In questa classificazione dei sensi, rileva Korsmeyer, a un certo punto si innesta un altro tema (caro, peraltro, alla filosofa americana): quello del genere. Alcuni sensi, infatti, iniziano a essere considerati come fondamentali per lo sviluppo di tratti assegnati al carattere maschile, mentre altri vengono considerati come femminili. E questo non perché si suppone che il funzionamento dei sensi presenti delle differenze tra maschi e femmine, ma perché «le virtù e i risultati propri dei sensi a distanza vengono considerati maschili in base al contributo che offrono allo sviluppo della natura razionale» (p. 57).
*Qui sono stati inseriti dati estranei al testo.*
Definition demo_start : outcome (ServerContext (DenseRow int32) * list server_out) :=
  InitServer two_clients 1 (connects two_conns) (SetUpServerContext two_clients).
Definition demo_reached : outcome (ServerContext (DenseRow int32) * ldb * list server_out) :=
  '(c, outs) ← demo_start; server_run two_clients demo_reg zero_alloc c ∅ demo_events.

(** What the three messages lead to. *)
Lemma demo_reach : exists c db outs, demo_reached = Ret (c, db, outs) /\
  exists outs0, server_reach two_clients demo_reg zero_alloc 1 two_conns demo_events c db (outs0 ++ outs).
Proof.
  destruct demo_start as [[c0 outs0]| |] eqn:E0; [|by vm_compute in E0..].
  assert (E : demo_reached = server_run two_clients demo_reg zero_alloc c0 ∅ demo_events)
    by (unfold demo_reached; by rewrite E0).
  destruct (server_run two_clients demo_reg zero_alloc c0 ∅ demo_events) as [[[c db] outs]| |] eqn:E1;
    [|by vm_compute in E..].
  exists c, db, outs. split; [exact E|]. exists outs0.
  apply (reach_run two_clients demo_reg zero_alloc 1 two_conns [] c0 ∅ outs0 demo_events); [by constructor| |done].
  repeat constructor.
Qed.
(** C22: when a row arrives whose oplog is empty, the worker holds no lock on it, and
    an update the application makes before the row reaches the cache is in the
    oplog but missing from the cached row, which is the row prepared before;
    with an oplog the lock is held until the row is cached. *)
Theorem unlocked_update_missing_from_row {R V M} `{NumOk V} `{!AbstractRow R V} `{!AbstractRowOk R V} `{!AdditiveRow R V}
    `{!RowRequestOpLogMgr M (BgOpLog V)} g table_id row_id version r clock
    (s : BgState R V M) t client_row m locked :
  mode_ok g -> context_ok g -> 0 <= row_id -> bg_tables s !! table_id = Some t -> client_table_ok g t ->
  prepare_client_row g table_id row_id version r clock s = Ret (client_row, m, locked) ->
  (locked = true <-> is_Some (table_row_oplog g (ct_oplog t) row_id)) /\
  (locked = false -> forall th column_id delta th' t',
     SSP_Inc g row_id column_id delta th t = Ret (th', t') ->
     client_table_ok g t' -> can_insert row_id (ct_storage t') ->
     exists ps, insert_client_row table_id row_id client_row (with_tables (<[table_id := t']> (bg_tables s)) (with_mgr m s))
         = Ret (with_storage_of table_id t' ps (with_tables (<[table_id := t']> (bg_tables s)) (with_mgr m s))) /\
       unsent_updates g (ct_oplog t') row_id = [(column_id, delta)] /\
       exists refs slot, storage_map ps !! row_id = Some (mkClientRow refs (cr_data client_row) (cr_clock client_row), slot)).
Proof.
  intros Hm Hg Hr Ht Hto E. unfold prepare_client_row in E. rewrite Ht in E. cbn [checked mbind outcome_bind] in E.
  apply bind_Ret_inv in E as ([r1 m1] & _ & E). rewrite FindOpLog_spec in E by (done || apply Hto).
  cbn [mbind outcome_bind] in E. apply bind_Ret_inv in E as (r2 & _ & E). rewrite MyCreateClientRow_spec in E by done.
  injection E as <- <- <-. split; [apply bool_decide_eq_true|].
  intros Hlock%bool_decide_eq_false th column_id delta th' t' Ei Hto' Hins.
  set (s' := with_tables _ _).
  destruct (insert_client_row_spec g table_id row_id clock r2 s' t') as (ps & E & [_ (refs & slot & Hrow & _) _ _]);
    [done|done|apply lookup_insert_eq|done..|].
  exists ps. split; [exact E|]. split; [|by exists refs, slot].
  eapply SSP_Inc_oplog; [done|done|apply Hto|by apply eq_None_not_Some|exact Ei].
Qed.

(** Row 4 has no oplog; the application adds 7 to its column 1. *)
Definition demo_prepared : ClientRow (SparseRow int32) := mkClientRow 0 (mkSparseRow {[7 := to_int32 10]}) (Some 0).

Lemma unlocked_update_missing_from_row_witness :
  exists m th' t' ps refs slot,
    prepare_client_row demo_context 0 4 (2 ^ 32 - 1) (mkSparseRow {[7 := to_int32 10]}) 0 demo_bg_state
      = Ret (demo_prepared, m, false) /\
    SSP_Inc demo_context 4 1 (to_int32 7) (ThreadTable_new demo_context) demo_client_table = Ret (th', t') /\
    unsent_updates demo_context (ct_oplog t') 4 = [(1, to_int32 7)] /\
    storage_map ps !! 4 = Some (mkClientRow refs (mkSparseRow {[7 := to_int32 10]}) (Some 0), slot).
Proof.
  destruct (prepare_client_row demo_context 0 4 (2 ^ 32 - 1) (mkSparseRow {[7 := to_int32 10]}) 0 demo_bg_state)
    as [[[row m] locked]| |] eqn:E; [|by vm_compute in E|by vm_compute in E].
  assert (Hrow : row = demo_prepared /\ locked = false) by (vm_compute in E; injection E as <- _ <-; by vm_compute).
  destruct Hrow as [-> ->].
  destruct (SSP_Inc demo_context 4 1 (to_int32 7) (ThreadTable_new demo_context) demo_client_table)
    as [[th' t']| |] eqn:Ei; [|by vm_compute in Ei|by vm_compute in Ei].
  destruct (unlocked_update_missing_from_row demo_context 0 4 (2 ^ 32 - 1) (mkSparseRow {[7 := to_int32 10]}) 0
    demo_bg_state demo_client_table demo_prepared m false) as [_ Hlost].
  - by left.
  - exact demo_context_ok.
  - done.
  - done.
  - exact demo_client_table_ok.
  - exact E.
  - destruct (Hlost eq_refl _ _ _ _ _ Ei) as (ps & _ & Hu & refs & slot & Hs).
    + assert (Et : length (ct_oplog t') = 3%nat /\ ct_storage t' = ct_storage demo_client_table)
        by (vm_compute in Ei; injection Ei as _ <-; by vm_compute).
      destruct Et as [El Es]. destruct demo_client_table_ok as [_ H1 H2 H3].
      constructor; rewrite ?El, ?Es; done.
    + assert (Es : ct_storage t' = ct_storage demo_client_table)
        by (vm_compute in Ei; injection Ei as _ <-; by vm_compute).
      rewrite Es. apply demo_can_insert.
    + exists m, th', t', ps, refs, slot. split_and!; [done|done|exact Hu|exact Hs].
Defined.
Lemma send_to_all {B} (l : list Z) (msg : Z -> B) :
  foldM (fun outs i => x ← vec_at l i; Ret (outs ++ [msg x])) (seqZ 0 (Z.of_nat (length l))) [] = Ret (msg <$> l).
Proof.
  assert (Hs : forall l1 l2, l = l1 ++ l2 ->
    foldM (fun outs i => x ← vec_at l i; Ret (outs ++ [msg x])) (seqZ (Z.of_nat (length l1)) (Z.of_nat (length l2)))
      (msg <$> l1) = Ret (msg <$> l)); [|by apply (Hs [] l)].
  intros l1 l2. revert l1. induction l2 as [|x l2 IH]; intros l1 ->.
  { rewrite app_nil_r. done. }
  cbn [length]. rewrite seqZ_cons by lia. cbn [foldM].
  rewrite (proj2 (vec_at_Ret (l1 ++ x :: l2) _ x)) by (split; [lia|rewrite Nat2Z.id; by apply list_lookup_middle]).
  cbn [mbind outcome_bind]. rewrite <- (IH (l1 ++ [x])) by (by rewrite <- app_assoc).
  rewrite length_app, fmap_app. cbn. f_equal. f_equal; lia.
Qed.

Lemma head_bg_ids_length g : 0 < num_clients g -> Z.of_nat (length (head_bg_ids g)) = num_clients g.
Proof. intros Hc. unfold head_bg_ids. rewrite length_fmap, length_seqZ. lia. Qed.

Section NAME_NODE_PROPS.
Context {R V : Type} `{!Num V} `{!AbstractRow R V} `{!HashOrder} `{!LevelDB}.
Context (g : GlobalContext) (Hg : context_ok g) (reg : ClassRegistry (RowClass R)) (db : ldb) (tabs : list Z).
Context (Hclients : 0 < num_clients g < 2 ^ 31) (Hservers : num_servers g < 2 ^ 31) (Hresume : resume_clock g <= 0).
Context (Htabs : NoDup tabs) (Htabs_len : Z.of_nat (length tabs) = num_tables g) (Htabs_pos : 0 < num_tables g).
Implicit Types (c : NameNodeContext R).

(** The entry of a table that [cs] have asked for and [r] servers have answered. *)
Definition entry (cs : list Z) (r : Z) : CreateTableInfo :=
  if bool_decide (r = num_servers g) then mkCreateTableInfo (Z.of_nat (length cs)) r [] else mkCreateTableInfo 0 r cs.

Record nn_inv (evs : list nn_event) c (outs : list nn_out) : Prop := {
  ni_map : forall t, create_table_map c !! t
    = if bool_decide (creates t evs = []) then None else Some (entry (creates t evs) (replies t evs));
  ni_server : forall t, creates t evs = [] -> tables (nn_server_obj c) !! t = None;
  ni_replied : forall t, replied t outs = if bool_decide (replies t evs = num_servers g) then creates t evs else [];
  ni_asked : forall t, asked t outs = if bool_decide (creates t evs = []) then [] else server_ids g;
  ni_told : exists o, outs = o ++ (if bool_decide (nn_complete g tabs evs) then SendCreatedAllTablesMsg g else []) /\ told_all o = []
}.

Lemma SendToAllServers_spec msg : SendToAllServers g msg = Ret (msg <$> server_ids g).
Proof. unfold SendToAllServers. rewrite <- (ctx_server_ids g Hg). apply send_to_all. Qed.

Lemma reply_all_spec t bgs i : 0 <= num_clients_replied i -> num_clients_replied i + Z.of_nat (length bgs) < 2 ^ 31 ->
  reply_all t bgs i = (mkCreateTableInfo (num_clients_replied i + Z.of_nat (length bgs)) (num_servers_replied i) [],
                       (fun bg => OutTableCreated bg t) <$> bgs).
Proof.
  revert i. induction bgs as [|bg bgs IH]; intros i Hz Hb; cbn [reply_all length fmap list_fmap].
  - by rewrite Z.add_0_r.
  - cbn [length] in Hb. rewrite IH; cbn [num_clients_replied num_servers_replied]; rewrite i32_id by int_lia; [|lia..].
    f_equal. f_equal. lia.
Qed.

Lemma replied_app t o1 o2 : replied t (o1 ++ o2) = replied t o1 ++ replied t o2.
Proof. apply omap_app. Qed.
Lemma asked_app t o1 o2 : asked t (o1 ++ o2) = asked t o1 ++ asked t o2.
Proof. apply omap_app. Qed.
Lemma told_all_app o1 o2 : told_all (o1 ++ o2) = told_all o1 ++ told_all o2.
Proof. apply omap_app. Qed.
(** What the name node sends fits where the head thread waits. *)
Lemma head_nn_ok evs outs (nn : NameNodeContext R) h all c m ms app_id : nn_history g tabs evs -> nn_inv g tabs evs nn outs -> h ∈ head_bg_ids g ->
  (forall t, creates t evs ⊆ creates t all) -> client_ok h all outs c -> cl_phase c <> TablesDone -> from_nn c = m :: ms ->
  exists phase ts os, HandleCreateTables g (cl_phase c) (cl_tables c) app_id m = Ret (phase, ts, os) /\
    (os = [] \/ exists app t, os = [OutAppTableCreated app t]) /\
    client_ok h all outs (mkClient (cl_todo c) (cl_waiting c)
      (to_app c ++ omap (fun o => match o with OutAppTableCreated _ t => Some (MCreateTableReply t) | _ => None end) os)
      phase ts (from_app c) ms).
Proof.
  intros Hh Hi Hin Hsub (a & n & told & Hat & Hs & Hc) Hphase Ef.
  pose proof (sent_NoDup evs outs nn h Hh Hi) as Hnd. rewrite Ef in Hs.
  assert (told = false) as -> by (destruct told; [by inversion Hat; subst|done]). cbn [app] in Hs.
  assert (Hm : m ∈ stream h outs) by (rewrite Hs; apply elem_of_app; right; by left).
  destruct m as [| | |t| |]; try by (apply list_elem_of_omap in Hm as (o & _ & E); destruct o; try done; by case_bool_decide).
  - apply (sent_reply evs outs nn h Hi) in Hm as [_ Hm]. apply Hsub, Hc in Hm. rewrite Hs in Hnd.
    assert (Hn : t ∉ take n (ids h)).
    { intros Hn. apply NoDup_app in Hnd as (_ & Hnd & _). apply (Hnd (MCreateTableReply t)); [by apply list_elem_of_fmap_2|by left]. }
    inversion Hat as [n0 told0 ts q| |n0 t' config app0 ts q El Hd|]; subst; try done. cbn in *. destruct (take_ids h n t' config Hin El) as (Et & _ & _).
    rewrite Et in Hm. apply elem_of_app in Hm as [Hm|Hm%list_elem_of_singleton]; [done|]. subst t'. rewrite bool_decide_true by done.
    cbn [CHECK mbind outcome_bind]. destruct (client_new config) as [tbl ->]. cbn. eexists _, _, _. split; [done|]. split; [right; by eexists _, _|].
    exists (S n), (S n), false. split_and!; [|by rewrite Et, fmap_app, <- app_assoc, Hs|done]. cbn [omap list_omap app].
    replace (create_loop g (Z.of_nat n + 1)) with (phase_at (S n) false) by (unfold phase_at; f_equal; lia).
    eapply at_answered; [done|done|]. rewrite dom_insert_L, Hd, Et, list_to_set_app_L. cbn. rewrite (right_id_L ∅ (∪)). by rewrite union_comm_L.
  - destruct (sent_all evs outs nn h Hh Hi Hin Hm) as (l & El & Hall). rewrite El in Hnd, Hs. symmetry in Hs.
    destruct (told_after_all h n ms l Hin Hnd Hs Hall) as [-> Hn]. pose proof (plan_length h Hin) as Hlen.
    assert (Hp : cl_phase c = AwaitAll /\ a = n /\
      client_at h n n true (mkClient (cl_todo c) (cl_waiting c) (to_app c) TablesDone (cl_tables c) (from_app c) [])).
    { assert (Hall' : phase_at n false = AwaitAll) by (unfold phase_at, create_loop; by rewrite bool_decide_false by lia).
      destruct Hat as [n told ts q Hle _ Hd|n t config ts q Hl%lookup_lt_Some _|n t config app ts q Hl%lookup_lt_Some _|n t config told ts q El' _ Hd];
        cbn; try lia; destruct told; try done.
      - split_and!; [done|done|]. apply (at_idle h n true); [done|lia|done].
      - split_and!; [done|done|]. apply (at_answered h n t config true); [done| |done]. apply lookup_lt_Some in El'. lia. }
    destruct Hp as (Hp & -> & Hat'). rewrite Hp. cbn. eexists _, _, _. split; [done|]. split; [by left|].
    exists n, n, true. split_and!; [by rewrite app_nil_r|by rewrite El, <- Hs|done].
Qed.

Lemma head_nn_step evs outs sy h c m ms : sys_inv evs outs sy -> h ∈ head_bg_ids g -> c = sy_clients sy h ->
  cl_phase c <> TablesDone -> from_nn c = m :: ms ->
  exists sy', head_reads g h get_name_node_id m
      (mkClient (cl_todo c) (cl_waiting c) (to_app c) (cl_phase c) (cl_tables c) (from_app c) ms) sy = Ret sy' /\ sys_inv evs outs sy'.
Proof.
  intros Hi Hh -> Hp Ef. pose proof Hi as [S1 S2 S3 S4 S5 S6 S7].
  destruct (head_nn_ok evs outs (sy_nn sy) h (evs ++ nn_mail sy) (sy_clients sy h) m ms get_name_node_id S1 S2 Hh)
    with (2 := S6 h Hh) (3 := Hp) (4 := Ef) as (phase & ts & os & E & Hos & Hok); [intros t; rewrite creates_app; by apply list_subseteq_app_l|].
  unfold head_reads. cbn [cl_phase cl_tables]. rewrite E. cbn [mbind outcome_bind]. eexists. split; [done|].
  destruct Hos as [->|(ap & t & ->)]; cbn [foldl deliver_head cl_todo cl_waiting to_app from_app].
  - apply set_client; [done|]. cbn in Hok. by rewrite app_nil_r in Hok.
  - cbn [sy_clients with_client]. rewrite !fn_lookup_insert. by apply set_client_again.
Qed.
A questo punto, alla questione relativa alla gerarchia dei sensi si aggiunge quell’insieme di analogie e parallelismi in virtù dei quali le donne vengono associate ai sensi inferiori e agli aspetti meno razionali. Questo processo di abbinamento è avvenuto secondo due modalità: o il collegamento tra le donne e un senso come quello del tatto ha fatto sì che questo venisse poi dequalificato e denigrato oppure, più probabilmente – secondo Korsmeyer –, il riconoscere un valore inferiore ai sensi corporei ha prodotto il loro collegamento alla dimensione femminile. Accade allora che se la preparazione dei pasti è un’attività che coinvolge le donne o gli schiavi, allora tutto ciò che è relativo a tale attività sarà da considerare di scarsa rilevanza e non suscettibile di attenzione, men che mai teorico-filosofica. Fatta questa precisazione sul peso che le considerazioni di genere possono aver avuto sui contenuti e le modalità della discussione filosofica tradizionale, Korsmeyer chiude il primo capitolo rilevando come la filosofia abbia mostrato di contenere alcune crepe, omissioni e distorsioni, «che hanno portato la teoria a svilupparsi secondo modalità che trascurano credenze e pratiche importanti e che ignorano i valori viventi» (p. 62). Una di queste crepe è costituita proprio dalla mancata trattazione teorica del territorio del gusto, il quale, si chiede retoricamente Korsmeyer, davvero è così privo di aspetti filosofici interessanti completamente suoi?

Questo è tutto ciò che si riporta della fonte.